**Task description**. Among the records that follow, find the line with "(** X12. Lines" and the line with "(tr ++ (if Qltb best_val a". Set down those lines and all lines between them exactly, without adding anything.

**Data to examine**.
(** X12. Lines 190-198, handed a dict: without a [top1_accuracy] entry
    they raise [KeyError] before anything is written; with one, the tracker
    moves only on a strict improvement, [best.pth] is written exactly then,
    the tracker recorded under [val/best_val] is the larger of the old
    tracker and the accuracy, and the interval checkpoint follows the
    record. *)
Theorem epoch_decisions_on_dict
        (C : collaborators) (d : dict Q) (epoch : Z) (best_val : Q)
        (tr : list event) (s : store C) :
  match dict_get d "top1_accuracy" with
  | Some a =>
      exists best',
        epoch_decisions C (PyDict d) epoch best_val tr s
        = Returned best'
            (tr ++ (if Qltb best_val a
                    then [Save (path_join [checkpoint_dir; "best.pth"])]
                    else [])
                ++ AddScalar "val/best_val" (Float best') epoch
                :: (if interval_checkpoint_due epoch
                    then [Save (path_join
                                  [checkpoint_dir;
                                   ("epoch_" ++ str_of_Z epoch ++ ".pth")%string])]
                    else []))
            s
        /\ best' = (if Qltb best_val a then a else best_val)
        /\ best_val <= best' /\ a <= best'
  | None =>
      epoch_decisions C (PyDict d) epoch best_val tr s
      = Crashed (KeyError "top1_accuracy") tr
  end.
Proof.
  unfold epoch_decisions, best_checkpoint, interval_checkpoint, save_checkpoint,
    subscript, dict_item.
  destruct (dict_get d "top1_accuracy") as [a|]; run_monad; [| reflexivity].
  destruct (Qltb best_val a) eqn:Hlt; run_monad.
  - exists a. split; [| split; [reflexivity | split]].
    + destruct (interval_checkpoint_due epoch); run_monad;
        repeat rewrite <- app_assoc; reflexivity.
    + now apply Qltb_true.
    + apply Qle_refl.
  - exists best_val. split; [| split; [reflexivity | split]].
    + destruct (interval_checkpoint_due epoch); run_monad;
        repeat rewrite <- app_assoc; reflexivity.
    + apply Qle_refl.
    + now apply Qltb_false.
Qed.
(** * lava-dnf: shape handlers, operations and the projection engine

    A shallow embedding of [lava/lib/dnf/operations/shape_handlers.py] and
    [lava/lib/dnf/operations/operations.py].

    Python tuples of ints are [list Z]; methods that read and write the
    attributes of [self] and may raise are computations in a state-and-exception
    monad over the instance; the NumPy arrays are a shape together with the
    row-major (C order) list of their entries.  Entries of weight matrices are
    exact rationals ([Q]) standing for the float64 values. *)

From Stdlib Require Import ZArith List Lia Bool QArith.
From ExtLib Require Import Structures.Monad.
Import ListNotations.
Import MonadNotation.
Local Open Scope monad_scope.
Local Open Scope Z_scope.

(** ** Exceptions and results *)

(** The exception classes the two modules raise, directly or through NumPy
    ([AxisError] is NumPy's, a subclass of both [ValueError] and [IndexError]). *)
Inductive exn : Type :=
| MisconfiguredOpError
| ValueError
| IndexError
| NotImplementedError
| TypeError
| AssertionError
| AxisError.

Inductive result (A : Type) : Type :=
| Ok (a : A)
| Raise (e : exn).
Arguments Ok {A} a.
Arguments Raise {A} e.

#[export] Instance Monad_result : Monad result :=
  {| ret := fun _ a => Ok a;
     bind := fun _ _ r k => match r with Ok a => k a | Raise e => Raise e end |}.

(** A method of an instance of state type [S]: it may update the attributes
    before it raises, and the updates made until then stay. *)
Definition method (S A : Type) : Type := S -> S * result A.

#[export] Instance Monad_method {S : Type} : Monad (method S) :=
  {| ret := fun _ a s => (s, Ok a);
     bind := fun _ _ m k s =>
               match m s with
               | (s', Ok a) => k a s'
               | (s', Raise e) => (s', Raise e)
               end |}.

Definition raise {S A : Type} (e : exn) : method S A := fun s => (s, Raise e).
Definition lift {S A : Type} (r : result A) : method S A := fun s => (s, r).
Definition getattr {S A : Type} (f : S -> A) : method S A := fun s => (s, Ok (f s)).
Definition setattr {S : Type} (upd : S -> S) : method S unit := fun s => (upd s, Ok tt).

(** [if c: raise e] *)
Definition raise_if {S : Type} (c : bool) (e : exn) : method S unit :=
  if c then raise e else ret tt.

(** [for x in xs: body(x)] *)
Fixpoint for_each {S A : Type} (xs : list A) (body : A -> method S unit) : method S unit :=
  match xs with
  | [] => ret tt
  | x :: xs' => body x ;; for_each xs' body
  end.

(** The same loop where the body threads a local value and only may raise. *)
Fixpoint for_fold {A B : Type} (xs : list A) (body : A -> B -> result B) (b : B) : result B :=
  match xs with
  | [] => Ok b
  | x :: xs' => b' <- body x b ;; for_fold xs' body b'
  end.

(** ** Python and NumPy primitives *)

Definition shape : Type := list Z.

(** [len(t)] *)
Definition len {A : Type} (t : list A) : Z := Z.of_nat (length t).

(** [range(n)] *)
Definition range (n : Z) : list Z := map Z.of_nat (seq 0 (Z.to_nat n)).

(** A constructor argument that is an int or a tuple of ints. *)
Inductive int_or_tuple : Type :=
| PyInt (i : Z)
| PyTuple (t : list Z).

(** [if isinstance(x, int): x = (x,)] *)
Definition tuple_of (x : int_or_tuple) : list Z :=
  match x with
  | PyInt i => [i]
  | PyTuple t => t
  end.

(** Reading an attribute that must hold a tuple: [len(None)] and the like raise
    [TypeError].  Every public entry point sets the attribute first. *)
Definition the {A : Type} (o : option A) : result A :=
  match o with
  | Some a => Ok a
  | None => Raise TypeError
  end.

...

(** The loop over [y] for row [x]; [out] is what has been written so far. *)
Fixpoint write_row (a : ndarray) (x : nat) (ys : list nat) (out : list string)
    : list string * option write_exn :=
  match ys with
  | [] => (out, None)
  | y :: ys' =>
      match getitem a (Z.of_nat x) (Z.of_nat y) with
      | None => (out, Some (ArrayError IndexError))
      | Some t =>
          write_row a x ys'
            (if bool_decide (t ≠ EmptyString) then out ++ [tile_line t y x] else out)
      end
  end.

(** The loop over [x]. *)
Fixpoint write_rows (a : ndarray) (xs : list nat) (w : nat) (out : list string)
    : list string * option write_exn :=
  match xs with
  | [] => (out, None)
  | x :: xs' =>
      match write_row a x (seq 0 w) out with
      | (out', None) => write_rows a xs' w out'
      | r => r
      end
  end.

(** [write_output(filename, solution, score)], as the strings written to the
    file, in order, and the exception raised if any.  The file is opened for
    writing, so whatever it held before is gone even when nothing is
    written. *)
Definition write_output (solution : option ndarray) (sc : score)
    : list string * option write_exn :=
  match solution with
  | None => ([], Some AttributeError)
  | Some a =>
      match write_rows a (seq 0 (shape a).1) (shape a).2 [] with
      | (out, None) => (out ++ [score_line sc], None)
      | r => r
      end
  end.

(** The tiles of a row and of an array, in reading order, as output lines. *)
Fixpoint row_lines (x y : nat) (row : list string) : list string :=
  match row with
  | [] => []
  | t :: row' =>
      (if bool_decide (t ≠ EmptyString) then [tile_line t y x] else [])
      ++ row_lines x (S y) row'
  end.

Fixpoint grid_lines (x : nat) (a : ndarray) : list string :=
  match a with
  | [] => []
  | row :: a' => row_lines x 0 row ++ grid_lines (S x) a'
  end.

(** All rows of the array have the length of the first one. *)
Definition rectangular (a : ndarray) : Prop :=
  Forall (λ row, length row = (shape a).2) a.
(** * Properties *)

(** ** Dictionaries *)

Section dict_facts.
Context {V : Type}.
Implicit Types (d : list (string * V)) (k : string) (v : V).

--

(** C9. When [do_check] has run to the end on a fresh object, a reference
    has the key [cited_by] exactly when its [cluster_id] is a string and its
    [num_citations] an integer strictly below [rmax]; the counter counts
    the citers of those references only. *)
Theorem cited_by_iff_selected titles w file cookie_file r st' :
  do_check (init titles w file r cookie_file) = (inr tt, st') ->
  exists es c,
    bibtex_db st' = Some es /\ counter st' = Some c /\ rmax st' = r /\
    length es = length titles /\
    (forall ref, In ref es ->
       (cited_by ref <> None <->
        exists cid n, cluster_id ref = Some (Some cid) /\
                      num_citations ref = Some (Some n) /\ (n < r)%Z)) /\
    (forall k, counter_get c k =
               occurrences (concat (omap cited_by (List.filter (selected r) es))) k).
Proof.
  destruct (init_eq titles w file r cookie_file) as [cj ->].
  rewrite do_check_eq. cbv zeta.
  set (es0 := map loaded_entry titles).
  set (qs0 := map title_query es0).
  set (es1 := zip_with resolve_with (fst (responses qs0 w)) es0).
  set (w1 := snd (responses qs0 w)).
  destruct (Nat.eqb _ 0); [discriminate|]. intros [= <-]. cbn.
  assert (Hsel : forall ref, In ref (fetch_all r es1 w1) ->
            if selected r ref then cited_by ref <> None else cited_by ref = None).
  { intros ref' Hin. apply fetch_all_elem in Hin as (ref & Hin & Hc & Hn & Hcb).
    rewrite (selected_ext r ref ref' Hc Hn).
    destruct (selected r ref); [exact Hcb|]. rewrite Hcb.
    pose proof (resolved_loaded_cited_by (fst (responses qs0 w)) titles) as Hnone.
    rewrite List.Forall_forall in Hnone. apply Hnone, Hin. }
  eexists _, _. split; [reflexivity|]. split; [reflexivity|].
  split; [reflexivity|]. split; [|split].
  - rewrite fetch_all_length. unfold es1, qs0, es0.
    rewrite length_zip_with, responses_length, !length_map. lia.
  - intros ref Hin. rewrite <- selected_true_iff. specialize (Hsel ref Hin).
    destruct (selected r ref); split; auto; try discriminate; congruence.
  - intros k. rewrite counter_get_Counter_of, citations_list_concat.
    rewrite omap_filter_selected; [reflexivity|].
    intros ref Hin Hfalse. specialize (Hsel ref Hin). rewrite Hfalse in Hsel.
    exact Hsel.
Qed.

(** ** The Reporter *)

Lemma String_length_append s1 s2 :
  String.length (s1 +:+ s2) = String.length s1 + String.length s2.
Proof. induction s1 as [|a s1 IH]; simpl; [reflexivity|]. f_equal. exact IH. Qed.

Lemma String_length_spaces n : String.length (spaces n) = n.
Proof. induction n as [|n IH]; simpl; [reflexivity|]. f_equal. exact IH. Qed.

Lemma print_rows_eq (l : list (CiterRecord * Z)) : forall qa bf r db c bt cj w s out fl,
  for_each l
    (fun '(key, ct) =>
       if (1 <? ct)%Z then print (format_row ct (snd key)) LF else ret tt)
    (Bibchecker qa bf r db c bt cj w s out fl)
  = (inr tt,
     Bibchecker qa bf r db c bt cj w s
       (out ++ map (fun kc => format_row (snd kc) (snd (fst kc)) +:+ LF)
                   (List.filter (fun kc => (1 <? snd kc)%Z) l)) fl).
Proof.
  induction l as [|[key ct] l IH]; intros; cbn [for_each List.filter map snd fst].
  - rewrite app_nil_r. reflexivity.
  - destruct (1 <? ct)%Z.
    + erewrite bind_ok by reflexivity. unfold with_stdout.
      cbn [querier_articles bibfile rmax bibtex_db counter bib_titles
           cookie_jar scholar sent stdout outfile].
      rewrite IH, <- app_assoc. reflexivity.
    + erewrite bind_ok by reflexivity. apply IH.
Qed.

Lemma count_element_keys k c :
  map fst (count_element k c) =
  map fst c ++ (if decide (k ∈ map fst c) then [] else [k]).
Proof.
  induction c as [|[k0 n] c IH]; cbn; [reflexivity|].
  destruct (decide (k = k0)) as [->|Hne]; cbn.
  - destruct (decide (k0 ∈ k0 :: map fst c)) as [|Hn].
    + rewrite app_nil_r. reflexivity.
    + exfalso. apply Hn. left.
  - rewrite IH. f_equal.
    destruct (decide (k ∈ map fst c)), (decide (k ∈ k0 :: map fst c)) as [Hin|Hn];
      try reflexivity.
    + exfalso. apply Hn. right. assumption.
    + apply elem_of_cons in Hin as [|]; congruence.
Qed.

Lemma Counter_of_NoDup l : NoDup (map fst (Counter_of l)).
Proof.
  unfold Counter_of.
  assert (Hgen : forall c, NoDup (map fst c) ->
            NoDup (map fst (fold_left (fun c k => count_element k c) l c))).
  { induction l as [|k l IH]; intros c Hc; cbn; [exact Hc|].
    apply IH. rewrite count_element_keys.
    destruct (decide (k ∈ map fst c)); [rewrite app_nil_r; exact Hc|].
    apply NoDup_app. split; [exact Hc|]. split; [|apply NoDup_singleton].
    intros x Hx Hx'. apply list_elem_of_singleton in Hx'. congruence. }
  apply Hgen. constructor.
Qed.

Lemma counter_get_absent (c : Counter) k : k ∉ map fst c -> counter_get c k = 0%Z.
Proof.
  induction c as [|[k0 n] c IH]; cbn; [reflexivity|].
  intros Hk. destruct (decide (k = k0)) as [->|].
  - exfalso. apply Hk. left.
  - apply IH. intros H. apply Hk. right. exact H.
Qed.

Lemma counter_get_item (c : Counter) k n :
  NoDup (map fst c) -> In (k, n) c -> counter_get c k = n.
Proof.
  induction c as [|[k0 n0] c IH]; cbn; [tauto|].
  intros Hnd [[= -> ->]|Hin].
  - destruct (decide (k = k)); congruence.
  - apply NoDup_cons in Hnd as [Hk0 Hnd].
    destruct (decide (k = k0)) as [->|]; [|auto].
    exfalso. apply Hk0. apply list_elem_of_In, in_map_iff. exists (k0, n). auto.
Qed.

**Result below**.
(** X12. Lines 190-198, handed a dict: without a [top1_accuracy] entry
    they raise [KeyError] before anything is written; with one, the tracker
    moves only on a strict improvement, [best.pth] is written exactly then,
    the tracker recorded under [val/best_val] is the larger of the old
    tracker and the accuracy, and the interval checkpoint follows the
    record. *)
Theorem epoch_decisions_on_dict
        (C : collaborators) (d : dict Q) (epoch : Z) (best_val : Q)
        (tr : list event) (s : store C) :
  match dict_get d "top1_accuracy" with
  | Some a =>
      exists best',
        epoch_decisions C (PyDict d) epoch best_val tr s
        = Returned best'
            (tr ++ (if Qltb best_val a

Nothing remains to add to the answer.